I Dream of Rinnie
by pammazola
Summary: Wealthy CEO Sesshomaru was fairly certain he had everything in life he could wish for. After discovering a bottle on the beach, suddenly a beautiful woman appeared in his arms, kissing him passionately, and he began to doubt even his sanity.
1. Chapter 1

_**I Dream of Rinnie**_

**Chapter One**

**Disclaimer: I do not own Inuyasha.**

**A/N**: This is just a drabble-like series inspired by my favorite old TV show _I Dream of Jeannie_. Expect maybe ten, fifteen chapters at the most. Enjoy! (^_^)

~oOo~

"Sesshomaru-sama," Kagome cautiously opened her boss's office door. Gaining her bearings, she poked her head inside to see the inuyoukai was diligently working on the towering stacks of papers on his desk. "Gomen nasai, Sesshomaru-sama!"

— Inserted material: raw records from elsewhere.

(* ===== verification/RunnerExec.v ===== *)
(** * Dispatch and completions of the runner ([tasks/runner/execution.rs])

    Invocations leave a lane's queue with their permits, run as spawned
    futures, and come back as completions whose commits join the output
    buffer. [wall] is the wall clock, [now] the monotonic one. *)
From S2P Require Import Prelude Externals Failure Config Rate Models Transitions Lifecycle.
From S2P Require Import MemoryState Json Metrics Registry Submission Handlers Client.
From S2P Require Import Runner RunnerLanes.
#[local] Open Scope Z_scope.

(** ** The future of an invocation *)

Section Execute.
Context `{X : Externals, Y : Serialization}.

Definition panic_results (records : list TaskRecord) : list TaskExecutionResult :=
  (λ record, {| ex_record := record; ex_outcome := outcome_fail "Task handler panicked" |}) <$> records.

Definition task_commits (e : TaskExecution) (results : list TaskExecutionResult) : list TaskCommit :=
  (λ result,
     CommitOutcome (ex_node_id e) (t_attempts (ex_record result)) (t_id (ex_record result)) (ex_lane e)
       (normalize_outcome (ex_outcome result) (ex_payload_limit e) (ex_error_limit e)) (ex_owner_token e))
  <$> results.

(** The completion a future sends, the metrics it records and the identifiers it has drawn;
    [panicked] when the whole call unwound. *)
Definition execute_task (registry : TaskRegistry) (e : TaskExecution) (panicked : bool)
    (elapsed : Duration) (wall : DateTime) (drawn : nat) (metrics : TaskMetrics) :
    Completion * nat * TaskMetrics :=
  let '(results, drawn) :=
    if panicked then (panic_results (ex_records e), drawn)
    else registry_execute_many registry (ex_records e) wall drawn in
  let metrics := fold_left (λ m result,
      (record_outcome (t_name (ex_record result))
         (normalize_outcome (ex_outcome result) (ex_payload_limit e) (ex_error_limit e)) m).2)
      results metrics in
  ({| co_invocation_id := ex_invocation_id e; co_lane := ex_lane e;
      co_commits := task_commits e results; co_global_permit := ex_global_permit e;
      co_lane_permit := ex_lane_permit e |},
   drawn, (handler_completed elapsed metrics).2).
End Execute.

(** ** Permits *)

(** Dropping the permits a future or a completion holds. *)
Definition release_permits (lane : TaskLane) (global local : bool) (s : RunnerState) : RunnerState :=
  let s := if global then rset_slots (rn_slots s + 1) s else s in
  if local then lane_mut lane (λ l, lset_slots (ls_slots l + 1) l) s else s.

Section Exec.
Context `{X : Externals, Y : Serialization, R : RunnerExternals} (rc : RunnerConf).

(** ** Dispatch *)

Fixpoint position {A} (p : A → bool) (l : list A) : option nat :=
  match l with
  | [] => None
  | a :: l => if p a then Some 0%nat else S <$> position p l
  end.

(** Keeps flows runnable while work lacks execution capacity or local rate permits. *)
Definition next_invocation (l : LaneState) (global_available : bool) (now : Instant) :
    option nat * LaneState :=
  let '(work, l) :=
    if global_available && (0 <? ls_slots l)
    then let '(n, l) := claim_limit 1 now l in (0 <? n, l)
    else (false, l) in
  if work then (Some 0%nat, l)
  else
    match position (λ r, bool_decide (t_kind r = Flow)) (ls_tasks l) with
    | Some next => (Some next, l)
    | None =>
        match local_rate_wake now l with
        | (Some wait, l) => (None, lset_poll_after (now + wait) l)
        | (None, l) => (None, l)
        end
    end.

(** The records of [first]'s batch, in queue order, and what stays queued. *)
Fixpoint collect_batch (name : string) (limit : Z) (tasks records remaining : list TaskRecord) :
    list TaskRecord * list TaskRecord :=
  match tasks with
  | [] => (records, remaining)
  | r :: tasks =>
      if (zlen records <? limit) && String.eqb (t_name r) name
      then collect_batch name limit tasks (records ++ [r]) remaining
      else collect_batch name limit tasks records (remaining ++ [r])
  end.
Definition collect_invocation (l : LaneState) (first : TaskRecord) (limit : Z) (registry : TaskRegistry) :
    list TaskRecord * LaneState :=
  if (limit <=? 1) || negb (registry_is_batch registry (t_name first)) then ([first], l)
  else
    let '(records, remaining) := collect_batch (t_name first) limit (ls_tasks l) [first] [] in
    (records, lset_tasks remaining l).

(** What [pop_lane] hands to [spawn_task]. *)
Record Popped := {
  pp_lane : TaskLane; pp_token : option string; pp_records : list TaskRecord;
  pp_global : bool; pp_local : bool;
}.

(** Both permits are taken without waiting; a failed admission leaves the input untouched. *)
Definition pop_queue (now : Instant) (slots : Z) (l : LaneState) : option Popped * LaneState :=
  let '(next, l) := next_invocation l (0 <? slots) now in
  match next with
  | None => (None, l)
  | Some next =>
      match ls_tasks l !! next with
      | None => (None, l)
      | Some first =>
          let flow := bool_decide (t_kind first = Flow) in
          if negb flow && ((slots <=? 0) || (ls_slots l <=? 0)) then (None, l)
          else
            let l := if flow then l else lset_slots (ls_slots l - 1) l in
            let l := lset_tasks (delete next (ls_tasks l)) l in
            let count := zlen (ls_tasks l) + 1 in
            let '(limit, l) := if flow then (count, l) else claim_limit count now l in
            let '(records, l) := collect_invocation l first limit (rc_registry rc) in
            let l := if flow then l else consume_local_rate (zlen records) now l in
            (Some {| pp_lane := ls_name l; pp_token := ls_owner_token l; pp_records := records;
                     pp_global := negb flow; pp_local := negb flow |}, l)
      end
  end.

Definition pop_lane (now : Instant) (index : nat) (s : RunnerState) : option Popped * RunnerState :=
  match rn_lanes s !! index with
  | None => (None, s)
  | Some l =>
      let '(popped, l) := pop_queue now (rn_slots s) l in
      let s := rset_lanes (<[index := l]> (rn_lanes s)) s in
      match popped with
      | Some p => (Some p, if pp_global p then rset_slots (rn_slots s - 1) s else s)
      | None => (None, s)
      end
  end.

Definition record_starts (wall : DateTime) (records : list TaskRecord) (s : RunnerState) : RunnerState :=
  let s := fold_left (λ s r,
      noted (record_started (t_name r) (default 0 (td_to_std (wall - t_created_at r)))) s) records s in
  match records with
  | r :: _ => if registry_is_batch (rc_registry rc) (t_name r)
              then noted (batch_started (t_name r) (zlen records)) s else s
  | [] => s
  end.

(** Aborts the invocations that already run one of the tasks. *)
Definition replace_duplicates (ids : list TaskId) (s : RunnerState) : RunnerState :=
  fold_left (λ s id, abort_invocation id s) (remove_dups (omap (λ id, rn_running_tasks s !! id) ids)) s.

Definition insert_running (invocation : Uuid) (ids : list TaskId) (m : gmap TaskId Uuid) : gmap TaskId Uuid :=
  fold_left (λ m id, <[id := invocation]> m) ids m.

Definition spawn_task (wall : DateTime) (p : Popped) (s : RunnerState) : RunnerState :=
  let invocation := uuid_now_v7 (rn_drawn s) in
  let s := rset_drawn (S (rn_drawn s)) s in
  let s := record_starts wall (pp_records p) s in
  let task_ids := t_id <$> pp_records p in
  let s := fold_left (λ s r, lane_mut (pp_lane p) (remember_flow r) s) (pp_records p) s in
  let execution :=
    {| ex_node_id := rc_node_id rc; ex_invocation_id := invocation; ex_records := pp_records p;
       ex_lane := pp_lane p;
       ex_payload_limit := cf_max_payload_bytes (rg_config (rc_registry rc));
       ex_error_limit := cf_max_error_bytes (rg_config (rc_registry rc));
       ex_owner_token := pp_token p; ex_global_permit := pp_global p; ex_lane_permit := pp_local p;
       ex_aborted := false |} in
  let s := rset_futures (rn_futures s ++ [execution]) s in
  let s := replace_duplicates task_ids s in
  let s := rset_running_tasks (insert_running invocation task_ids (rn_running_tasks s)) s in
  rset_running (<[invocation := {| ri_lane := pp_lane p; ri_task_ids := task_ids |}]> (rn_running s)) s.

(** One pass over the lanes, and whether anything was dispatched. *)
Fixpoint dispatch_pass (now : Instant) (wall : DateTime) (indices : list nat) (s : RunnerState) :
    bool * RunnerState :=
  match indices with
  | [] => (false, s)
  | index :: indices =>
      match pop_lane now index s with
      | (Some p, s) => (true, (dispatch_pass now wall indices (spawn_task wall p s)).2)
      | (None, s) => dispatch_pass now wall indices s
      end
  end.
Fixpoint dispatch_passes (budget : nat) (now : Instant) (wall : DateTime) (s : RunnerState) : RunnerState :=
  match budget with
  | O => s
  | S budget =>
      match dispatch_pass now wall (seq 0 (length (rn_lanes s))) s with
      | (true, s) => dispatch_passes budget now wall s
      | (false, s) => s
      end
  end.
Definition dispatch_ready (now : Instant) (wall : DateTime) (s : RunnerState) : RunnerState :=
  if in_mode [Running_] s then dispatch_passes SCHEDULER_BUDGET now wall s else s.

(** ** Completions *)

Definition acknowledge_commits (commits : list TaskCommit) (s : RunnerState) : RunnerState :=
  release_commits commits s.

(** Outcomes are buffered before either permit is released; a completion of an invocation that is
    no longer running is dropped, permits included. *)
Definition accept_completion (now : Instant) (c : Completion) (s : RunnerState) : RunnerState :=
  match rn_running s !! co_invocation_id c with
  | None => release_permits (co_lane c) (co_global_permit c) (co_lane_permit c) s
  | Some invocation =>
      let commits := List.filter (λ commit,
          bool_decide (rn_running_tasks s !! commit_task_id commit = Some (co_invocation_id c)))
          (co_commits c) in
      let s := rset_output (rn_output s ++ commits) s in
      let s := rset_running_tasks (remove_tasks (ri_task_ids invocation) (rn_running_tasks s)) s in
      let s := rset_running (delete (co_invocation_id c) (rn_running s)) s in
      let s := lane_mut (co_lane c) (λ l,
          lset_completed_work true
            (lset_uncommitted (usize_saturating (ls_uncommitted l + zlen commits)) l)) s in
      let s := wake_lane rc now (co_lane c) s in
      release_permits (co_lane c) (co_global_permit c) (co_lane_permit c) s
  end.

(** ** Control events *)

(** A node that is giving its claims back, or has stopped, ignores control events. *)
Definition is_give_back (request : DbRequest) : bool :=
  match request with ReqGiveBack => true | _ => false end.
Definition accepts_events (s : RunnerState) : bool :=
  negb (stopped s) && negb (existsb is_give_back (requests s)).

Definition control_wake (now : Instant) (s : RunnerState) : RunnerState :=
  if in_mode [Running_] s && accepts_events s then wake_lanes rc now s else s.

(** Drops queued snapshots of cancelled tasks. *)
Definition cancel_queued (ids : list TaskId) (s : RunnerState) : RunnerState :=
  rset_lanes ((λ l,
    let l := lset_tasks (List.filter (λ r, negb (bool_decide (t_id r ∈ ids))) (ls_tasks l)) l in
    fold_left (λ l id, forget_flow id l) ids l) <$> rn_lanes s) s.

(** What one bounded batch of events asks for. *)
Record Control := { ct_cancelled : list TaskId; ct_wake : bool; ct_lanes : list TaskLane }.
Definition add_distinct {A} `{EqDecision A} (a : A) (l : list A) : list A :=
  if bool_decide (a ∈ l) then l else l ++ [a].

(** A lag wakes every lane at once; the others are gathered. *)
Definition collect_event (now : Instant) (acc : Control * RunnerState) (slot : EventSlot) :
    Control * RunnerState :=
  let '(c, s) := acc in
  match slot with
  | Event EventWake => ({| ct_cancelled := ct_cancelled c; ct_wake := true; ct_lanes := ct_lanes c |}, s)
  | Event (EventWakeLane lane) =>
      ({| ct_cancelled := ct_cancelled c; ct_wake := ct_wake c; ct_lanes := add_distinct lane (ct_lanes c) |}, s)
  | Event (EventCancel id) =>
      ({| ct_cancelled := add_distinct id (ct_cancelled c); ct_wake := true; ct_lanes := ct_lanes c |}, s)
  | Lagged _ => (c, control_wake now s)
  end.

Definition collect_events (now : Instant) (s : RunnerState) : RunnerState :=
  let taken := take SCHEDULER_BUDGET (rn_events s) in
  let s := rset_events (drop SCHEDULER_BUDGET (rn_events s)) s in
  let '(c, s) := fold_left (collect_event now) taken
                   ({| ct_cancelled := []; ct_wake := false; ct_lanes := [] |}, s) in
  let s := if negb (bool_decide (ct_cancelled c = [])) && accepts_events s
           then cancel_queued (ct_cancelled c) s else s in
  if ct_wake c then control_wake now s
  else if in_mode [Running_] s && accepts_events s
  then fold_left (λ s lane, wake_lane rc now lane s) (ct_lanes c) s
  else s.

(** One event selected while waiting; [None] when the channel is closed. *)
Definition accept_event (now : Instant) (slot : option EventSlot) (s : RunnerState) : RunnerState :=
  if negb (accepts_events s) then s
  else
    match slot with
    | Some (Event EventWake) => control_wake now s
    | Some (Event (EventWakeLane lane)) => if in_mode [Running_] s then wake_lane rc now lane s else s
    | Some (Event (EventCancel id)) => control_wake now (cancel_queued [id] s)
    | Some (Lagged _) => control_wake now s
    | None => s
    end.
End Exec.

"What?" he barked a little impatiently, not even lifting his amber eyes as his pen flew across the bottom of paper after paper, signing his name with a flourish. He had not the time to waste. Recently, their rival company from across the city had filed for bankruptcy, leaving their clients frolicking to Taisho Corporations. Needless to say, Sesshomaru was very pleased. All of the new orders he had received just yesterday would be enough to give everyone in the building a much deserved raise, maybe even an extended vacation…

But first, he would have to make it through today.

Kagome, the young receptionist who usually occupied the desk in the front office, clasped her hands together neatly in front of her. "Kagura-san is sitting in the waiting room. She says she is here to see you."

"And why exactly did she not come up here herself?" Sesshomaru asked speculatively, unwavering in the pace of his work. Some might consider multi-tasking doing multiple things badly. Sesshomaru, however, was the exception.

"I do not know, sir," Kagome shrugged, a half-smile threatening to break across her face. "She wanted me to tell you personally you are going to have lunch with her on the beach, and if you do not come down _now_, she will tell her father."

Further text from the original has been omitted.